4- Une erreur de cible de réflexion
  Dans ce film, comme une évidence (propre à ce milieu), tout le monde a un « analyste », psychanalyste, qui le suit. Il est mentionné qu’un de ces analystes est dans le coma suite à un abus de LSD (« voyage acide »), comme un détail normal pour tous possible dans leur milieu. Moi au contraire, (non seulement je me désintéresse de drogues, tabac, alcool, café, mais) je dénie toute crédibilité à la psychanalyse, arguments à l‘appui : ce n’est pas une science puisqu’interprétant à son profit tout et son contraire, ce qui en fait une simple grille de lecture (d’obsédé sexuel) à pouvoir de prédiction très exactement nul. Et je ne dis pas ça comme scientifique (utile ?) jaloux des littéraires (parasites ?) : à la différence du philosophe des sciences Karl Popper (convaincant démolisseur de Freud), je ne fais pas de la Science un idéal mais une autre erreur, oubliant son axiome réaliste en pourchassant par la violence psychiatrique les logiciens (comme moi) percevant l’abus de pouvoir. Sans compter les abus industriels de la prétendue science appliquée, avec mensonges mathématiques outranciers en blouse blanche, en faisant taire les avis lucides, pouvant fournir les preuves d’escroquerie et de complicités multiples. Bref, il y a plusieurs crans de démolition que ces idiots stupides (diplômés en bla-bla) n’imaginent même pas, s’adonnant frénétiquement à leurs usages crus géants.

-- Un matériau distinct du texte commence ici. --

(* ===== verification/Healthz.v ===== *)
(** * Health checks

    Models [states/healthz] and [states/healthz.go]: the check items, each a function of
    the metadata store and, for some, of what running nodes answer, and the command that
    runs them.  What a node answers is an argument of the check. *)

From S2P Require Export Repair StateUtil.

(** ** What nodes answer

    [querypb.GetDataDistributionResponse] as far as it is read. *)
Record SegmentVersionInfo := MkSegmentVersion {
  sv_ID : Z;
  sv_Collection : Z;
  sv_IndexInfo : list string;
  sv_Channel : string;
  sv_Partition : Z;
  sv_Level : Z;
  sv_JsonStatsInfo : gmap Z string;
}.
Record LeaderView := MkLeaderView {
  lv_Channel : string;
  lv_Collection : Z;
  lv_GrowingSegmentIDs : list Z;
  lv_GrowingSegments : gmap Z MsgPosition;
}.
Record DataDistribution := MkDistribution {
  ds_NodeID : Z;
  ds_Channels : list (string * Z * Z);       (* name, collection, version *)
  ds_Segments : list SegmentVersionInfo;
  ds_LeaderViews : list LeaderView;
}.

(** [indexpb.SegmentIndex]. *)
Record SegmentIndex := MkSegmentIndex {
  sx_CollectionID : Z;
  sx_SegmentID : Z;
  sx_IndexID : Z;
  sx_BuildID : Z;
  sx_State : Z;
  sx_SerializeSize : Z;
  sx_rest : string;
}.
#[export] Instance SegmentIndex_eq_dec : EqDecision SegmentIndex.
Proof. solve_decision. Defined.

(** ** Reports *)
Inductive ExtraValue :=
  | EInt (z : Z)
  | EInts (l : list Z)
  | EString (s : string)
  | EStrings (l : list string).

Record HealthzCheckReport := MkReport {
  hr_Item : string;
  hr_Msg : string;
  hr_Extra : gmap string ExtraValue;
}.

(** [PrintAs] in the JSON format: the item and the message are entered into the extras. *)
Definition json_output (r : HealthzCheckReport) : gmap string ExtraValue :=
  <["msg" := EString (hr_Msg r)]> (<["item" := EString (hr_Item r)]> (hr_Extra r)).

(** [lo.Uniq], the first of equal elements. *)
Definition lo_Uniq (l : list Z) : list Z := removeDuplicateSegmentIDFn l ∅.
(** [Collect] of a set, in the order of a range. *)
Definition Collect `{MapOrder} (s : gset Z) : list Z := map fst (range (gset_to_gmap tt s)).

Section healthz.
Context {K : Type} `{MetaKV K} `{MapOrder}.
Context `{ProtoCodec CollectionInfo} `{ProtoCodec FieldSchema} `{ProtoCodec StructArrayFieldSchema}.
Context `{ProtoCodec FunctionSchema} `{ProtoCodec SegmentInfo} `{ProtoCodec PbFieldBinlog}.
Context `{ProtoCodec PartitionInfo} `{ProtoCodec DatabaseInfo} `{ProtoCodec SegmentIndex}.
Context `{JsonSession}.

(** The interface [HealthzCheckItem]. *)
Record HealthzCheckItem := MkCheckItem {
  it_Name : string;
  it_Check : K → string → res (list HealthzCheckReport);
}.

(** *** [mixed_binlogs.go] *)
Definition add_version (sets : gset Z * gset Z) (binlog : ModelFieldBinlog) : gset Z * gset Z :=
  match mfb_ChildFields binlog with
  | [] => ({[mfb_FieldID binlog]} ∪ sets.1, sets.2)
  | children => (sets.1, list_to_set children ∪ sets.2)
  end.

Definition mixed_report (cli : K) (s : ModelSegment K) : option HealthzCheckReport :=
  let '(v1, v2) := foldl add_version (∅, ∅) (GetBinlogs cli s).2 in
  let result := v1 ∩ v2 in
  if bool_decide (0 < Z.of_nat (size result)) then
    let id := si_ID (sg_info s) in
    Some (MkReport "MIXED_BINLOGS"
      ("Segment " +:+ FormatInt id +:+ " has both v1 & v2 binlog records")
      (<["segment_id" := EInt id]> {["duplicated_fields" := EInts (Collect result)]}))
  else None.

Definition MixedBinlogs_Check (cli : K) (basePath : string) : res (list HealthzCheckReport) :=
  segments ← ListSegments cli basePath [];
  Ok (omap (M:=list) (mixed_report cli) segments).

(** *** [dynamic_attr_mismatch.go]; [break] after the first dynamic field *)
Definition dynamic_report (c : Collection) : option HealthzCheckReport :=
  let collFlag := from_option cs_EnableDynamicField false (ci_Schema (co_proto c)) in
  let fields := from_option cs_Fields [] (ci_Schema (co_proto c)) in
  option_map (λ f, MkReport "DYNAMIC_ATTR_MISMATCH" "Dynamic attribute mismatch"
    (<["collection" := EInt (ci_ID (co_proto c))]>
      (<["dynamic_field" := EString (fs_Name f)]> {["dynamic_field_id" := EInt (fs_FieldID f)]})))
    (List.find (λ f, fs_IsDynamic f && negb collFlag) fields).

  Les gens de ce milieu visiblement adorent discourir d’eux-mêmes sur le divan psychanalytique, nombriliste, et « croient » leur analyste sans aucunement faire preuve d’intelligence critique. L’intelligence est ailleurs, même s’ils s’adorent eux-mêmes.

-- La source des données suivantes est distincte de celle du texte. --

(* ===== verification/GoSort.v ===== *)
(** * Sorting and floating-point numbers of Go

    [sort.Slice] and the arithmetic of [float64], as far as the commands that print
    statistics use them. *)

From S2P Require Export GoStrings.
From Stdlib Require Export SpecFloat.

(** ** [sort.Slice]

    The sort is not stable: of what it does with equal elements only that the result is a
    permutation is known.  [less] compares the keys of the elements; [<=] in place of [<]
    sorts too. *)
Class SortSlice := {
  sort_Slice : ∀ {A}, (A → A → bool) → list A → list A;
  sort_perm : ∀ {A} (less : A → A → bool) l, sort_Slice less l ≡ₚ l;
  sort_sorted : ∀ {A} (key : A → Z) (less : A → A → bool) l,
    (∀ x y, less x y = bool_decide (key x < key y)) ∨ (∀ x y, less x y = bool_decide (key x <= key y)) →
    StronglySorted (λ x y, key x <= key y) (sort_Slice less l);
}.

(** An instance: insertion, which moves an element before those that it is less than. *)
Fixpoint insert_less {A} (less : A → A → bool) (x : A) (l : list A) : list A :=
  match l with
  | [] => [x]
  | y :: l => if less x y then x :: y :: l else y :: insert_less less x l
  end.
Definition insertion_sort {A} (less : A → A → bool) (l : list A) : list A :=
  foldl (λ l x, insert_less less x l) [] l.

Section insertion.
Context {A : Type} (less : A → A → bool).

Lemma insert_less_perm x l : insert_less less x l ≡ₚ x :: l.
Proof. induction l as [|y l IH]; simpl; [done|]. case_match; [done|]. rewrite IH. constructor. Qed.

Lemma insertion_sort_perm l : insertion_sort less l ≡ₚ l.
Proof.
  unfold insertion_sort. enough (∀ acc, foldl (λ l x, insert_less less x l) acc l ≡ₚ acc ++ l) as H by apply (H []).
  induction l as [|x l IH]; intros acc; simpl; [by rewrite app_nil_r|].
  rewrite IH, insert_less_perm. simpl. by apply Permutation_middle.
Qed.

Context (key : A → Z).
Hypothesis Hless :
  (∀ x y, less x y = bool_decide (key x < key y)) ∨ (∀ x y, less x y = bool_decide (key x <= key y)).

Lemma insert_less_sorted x l :
  StronglySorted (λ x y, key x <= key y) l → StronglySorted (λ x y, key x <= key y) (insert_less less x l).
Proof.
  induction l as [|y l IH]; intros Hs; simpl; [by repeat constructor|].
  apply StronglySorted_inv in Hs as [Hs Hy]. rewrite list.Forall_forall in Hy.
  destruct (less x y) eqn:Hxy.
  - assert (key x <= key y) as Hle
      by (destruct Hless as [Hl|Hl]; rewrite Hl in Hxy; apply bool_decide_eq_true in Hxy; lia).
    constructor; [constructor; [done|by apply list.Forall_forall]|].
    apply list.Forall_forall. intros z [->|Hz]%elem_of_cons; [done|]. specialize (Hy z Hz). lia.
  - assert (key y <= key x) as Hle
      by (destruct Hless as [Hl|Hl]; rewrite Hl in Hxy; apply bool_decide_eq_false in Hxy; lia).
    constructor; [by apply IH|]. apply list.Forall_forall. intros z Hz.
    rewrite insert_less_perm in Hz. apply elem_of_cons in Hz as [->|Hz]; [done|by apply Hy].
Qed.

Lemma insertion_sort_sorted l : StronglySorted (λ x y, key x <= key y) (insertion_sort less l).
Proof.
  unfold insertion_sort.
  enough (∀ acc, StronglySorted (λ x y, key x <= key y) acc →
    StronglySorted (λ x y, key x <= key y) (foldl (λ l x, insert_less less x l) acc l)) as H
    by (apply H; constructor).
  induction l as [|x l IH]; intros acc Ha; simpl; [done|]. by apply IH, insert_less_sorted.
Qed.
End insertion.

#[export] Instance insertion_SortSlice : SortSlice := {|
  sort_Slice A := insertion_sort;
  sort_perm A := insertion_sort_perm;
  sort_sorted A key less l H := insertion_sort_sorted less key H l;
|}.

(** In a sorted list the first element has a least key and the last one a greatest. *)
Lemma sorted_head_last {A} (key : A → Z) x l y :
  StronglySorted (λ x y, key x <= key y) (x :: l) → list.last (x :: l) = Some y →
  ∀ z, z ∈ x :: l → key x <= key z <= key y.
Proof.
  revert x. induction l as [|a l IH]; intros x Hs Hl z Hz.
  - injection Hl as <-. apply list_elem_of_singleton in Hz as ->. lia.
  - apply StronglySorted_inv in Hs as [Hs Hx]. rewrite list.Forall_forall in Hx.
    assert (list.last (a :: l) = Some y) as Hl' by exact Hl.
    pose proof (IH a Hs Hl' a (list_elem_of_here _ _)) as Hay.
    pose proof (Hx a (list_elem_of_here _ _)) as Hxa.
    apply elem_of_cons in Hz as [->|Hz]; [lia|]. pose proof (IH a Hs Hl' z Hz). lia.
Qed.

(** ** Ranges over maps with string keys *)
Class StringMapOrder := {
  string_range : ∀ {A}, gmap string A → list (string * A);
  string_range_perm : ∀ {A} (m : gmap string A), string_range m ≡ₚ map_to_list m;
}.
#[export] Instance string_list_order : StringMapOrder := {|
  string_range A m := map_to_list m; string_range_perm A m := Permutation_refl (map_to_list m)
|}.

(** ** [float64]

    The numbers of the IEEE 754 format with 53 bits of precision, rounded to nearest. *)
Definition float64 : Type := spec_float.
Definition float64_of (z : Z) : float64 := binary_normalize 53 1024 z 0 false.
Definition f_mul : float64 → float64 → float64 := SFmul 53 1024.
Definition f_div : float64 → float64 → float64 := SFdiv 53 1024.
Definition f_lt : float64 → float64 → bool := SFltb.
Definition f_gt (a b : float64) : bool := SFltb b a.

(** The constant [n/d] of the source, which is the nearest number. *)
Definition f_const (n d : Z) : float64 := f_div (float64_of n) (float64_of d).

(** [int64(f)]: truncation.  Out of the range the result depends on the machine; this is
    the one of amd64. *)
Definition f_trunc (f : float64) : option Z :=
  match f with
  | S754_zero _ => Some 0
  | S754_finite s m e =>
      let v := if bool_decide (0 <= e) then Z.pos m * 2 ^ e else Z.pos m / 2 ^ (- e) in
      Some (if s then - v else v)
  | _ => None
  end.
Definition int64_of (f : float64) : Z :=
  match f_trunc f with
  | Some z => if bool_decide (- 2 ^ 63 <= z) && bool_decide (z < 2 ^ 63) then z else - 2 ^ 63
  | None => - 2 ^ 63
  end.

Example f_const_ex : f_const 1 5 = S754_finite false 7205759403792794 (-55).
Proof. reflexivity. Qed.
Example int64_of_ex : int64_of (f_mul (f_const 1 10) (float64_of 12345)) = 1234.
Proof. vm_compute. reflexivity. Qed.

  Ça rejoint la confusion sur l’art : ils s’adorent les uns les autres sans du tout réfléchir de manière contradictoire. Moi je réfléchis et je conteste, les entendre dire que ce sont eux les « intellectuels » me parait une revendication erronée, mensongère ou abrutie, comme une auto-invalidation. Moi, sans aucune publication (domaine réservé aux érudits à pensée nulle remuant leur admiration blablateuse) j’ai invalidé les statistiques, les sciences humaines, la psychiatrie, l’esprit cartésien, le réalisme, mais oulah, non, ce n’est pas ça, appartenir à la caste intello, ce n’est aucunement réfléchir en bousculant les bases injustes du monde et en inventant les solutions, non, il s’agit de blablater avec autosatisfaction prétendue supérieure. Mauvaises gens.
  Je précise que je ne fais pas qu’invalider la prétendue élite internationale juive, je suis aussi opposé aux lieux communs d’une télé abrutissante excitant les populistes goy au nationalisme – notamment via le sport – et présupposant l’infériorité des non-occidentaux, notamment arabes et amérindiens, victimes de l’hyper-dominance étasunio-sioniste.
  Auto-objection évidente : est-ce que je prétends être le seul vrai intellectuel au monde à la place des dits-intellectuels ? Non, pas du tout, enfin je conteste effectivement que ces prétendus intellectuels soient dignes de ce nom, mais j’envisage qu’il y a des milliers de penseurs inconnus partout, méprisés à tort, notamment par discret racisme anti-goy.

5- Conclusion
  Je ne conclus pas que les intellos sont des pourris vicieux dégénérés, je conclus qu’une caste pistonnée (et peut-être intégralement israélite) de gens prétentieux se déclare incarner le sommet de l’intelligence, et c’est non seulement puant d’orgueil mais c’est faux, totalement. La pensée, critique ou contradictoire, est totalement ailleurs que dans ces verbiages nombrilistes d’obsédés sexuels syphilitiques (puis sidaïques). Je ne dis pas du tout ça d’un point de vue « catho réac » traditionaliste car je suis d’avis de condamner Jésus-Christ aussi, intello israélite raciste anti-goy (épisode de la Cananéenne) et appeleur au meurtre pour délit d’opinion (tuer les parents détournant leurs enfants de Dieu – son Dieu hébraïque à lui, avant millions de tués ainsi en Amérique, Afrique, Asie, Océanie).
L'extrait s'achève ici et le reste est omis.